WORK TASK: Where the string "Instance" appears in a line of the data, show that line.

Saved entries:
╔══
(** The final hook with patching enabled, for [ns] groups of
    [batch_size] rows and a one-hot last-token mask: every output entry is
    the entry of the MLP-input hook of layer [n_layers] at the answer
    position of its row. *)
Lemma final_hook_tab (self : EdgePruner V) ns np nh k a
    gm ga mc ac mm ma w (md : V) (x : nat -> nat -> V) (pos : nat -> nat) :
  let nb := (ns * batch_size self)%nat in
  mlp_hook_state self (n_layers self) nb (S np) nh k a gm ga mc ac mm ma w ->
  parallel_inference self = false ->
  (ablation_backward self = true -> modal_mlp self !! n_layers self = Some md) ->
  batch_size self <> 0%nat ->
  last_token_mask self = one_hot_mask (batch_size self) (S np) pos ->
  (forall b, (b < batch_size self)%nat -> (pos b < S np)%nat) ->
  pruning_edge_final_hook_all_tokens self (tab nb (fun b => tab (S np) (x b)))
  = ([], Returned (tab ns (fun s => tab (batch_size self) (fun b =>
       match pos b with
       | O => x (s * batch_size self + b)%nat 0%nat
       | S _ => mlp_hook_entry self (n_layers self) nb (S np) nh k a
                               gm ga mc ac mm ma w md
                               (s * batch_size self + b)%nat (pos b)
       end)))).
Proof.
  intros nb Hstate Hpar Hmd Hbsz Hmask Hpos.
  unfold pruning_edge_final_hook_all_tokens.
  rewrite (mlp_hook_tab self (n_layers self) nb np nh k a
             gm ga mc ac mm ma w md x Hstate Hpar Hmd).
  rewrite (ms_enabled _ _ _ _ _ _ _ _ _ _ _ _ _ _ Hstate).
  unfold nb. rewrite unflatten_tab by done. cbn [mbind option_bind].
  rewrite Hmask.
  erewrite mapM_tab; [done|].
  intros s _. cbn beta. by rewrite latch_one_hot.
Qed.

End HookValues.

(** ** The example pruner is well shaped *)

Section ExampleStates.
Import Scalar Tensor Pruner Shapes.

Lemma mlp_state_example (g : R) (par abl : bool) (ltm : list (list R)) :
  mlp_hook_state (pruner_example par abl 2 2 ltm (mask_example g)) 1 1 2 1 1 1
    (fun _ _ => g) (fun _ _ _ => g)
    mc_example ac_example mm_example ma_example w_example.
Proof. constructor; first [reflexivity | intros _; reflexivity]. Qed.

Lemma final_state_example (g : R) (par abl : bool) (ltm : list (list R)) :
  mlp_hook_state (pruner_example par abl 2 3 ltm (mask_example g)) 2 (1 * 1) 2 1 2 1
    (fun _ _ => g) (fun _ _ _ => g)
    mc_example ac_example mm_example ma_example w_example.
Proof. constructor; first [reflexivity | intros _; reflexivity]. Qed.
(** A list of [uint8_t] values. *)
Definition byte_ok (b : Z) : Prop := 0 <= b < 256.
Definition bytes_ok (bs : list Z) : Prop := Forall byte_ok bs.

(** ** Results and the state-and-error monad

    [Ok] is a normal return, [Err rc] an early return with a code that is not
    SPARKEY_SUCCESS, [UB] a read or write outside an object or another
    undefined behaviour of C, and [NoFuel] that the loop bound given to the
    model was too small.  The state survives every outcome, because C keeps
    what was assigned before the early return. *)

Inductive res (E A : Type) : Type :=
| Ok (a : A)
| Err (e : E)
| UB
| NoFuel.

Arguments Ok {E A} a.
Arguments Err {E A} e.
Arguments UB {E A}.
Arguments NoFuel {E A}.

Definition M (E S A : Type) : Type := S → res E A * S.

#[export] Instance M_ret E S : MRet (M E S) := λ A (a : A) s, (Ok a, s).

#[export] Instance M_bind E S : MBind (M E S) := λ A B (k : A → M E S B) m s,
  match m s with
  | (Ok a, s') => k a s'
  | (Err e, s') => (Err e, s')
  | (UB, s') => (UB, s')
  | (NoFuel, s') => (NoFuel, s')
  end.

Definition fail {E S A} (e : E) : M E S A := λ s, (Err e, s).
Definition undefined {E S A} : M E S A := λ s, (UB, s).
Definition out_of_fuel {E S A} : M E S A := λ s, (NoFuel, s).
Definition getS {E S} : M E S S := λ s, (Ok s, s).
Definition putS {E S} (s' : S) : M E S unit := λ _, (Ok tt, s').
Definition modS {E S} (f : S → S) : M E S unit := λ s, (Ok tt, f s).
╚══
OUTPUT:
#[export] Instance M_ret E S : MRet (M E S) := λ A (a : A) s, (Ok a, s).
#[export] Instance M_bind E S : MBind (M E S) := λ A B (k : A → M E S B) m s,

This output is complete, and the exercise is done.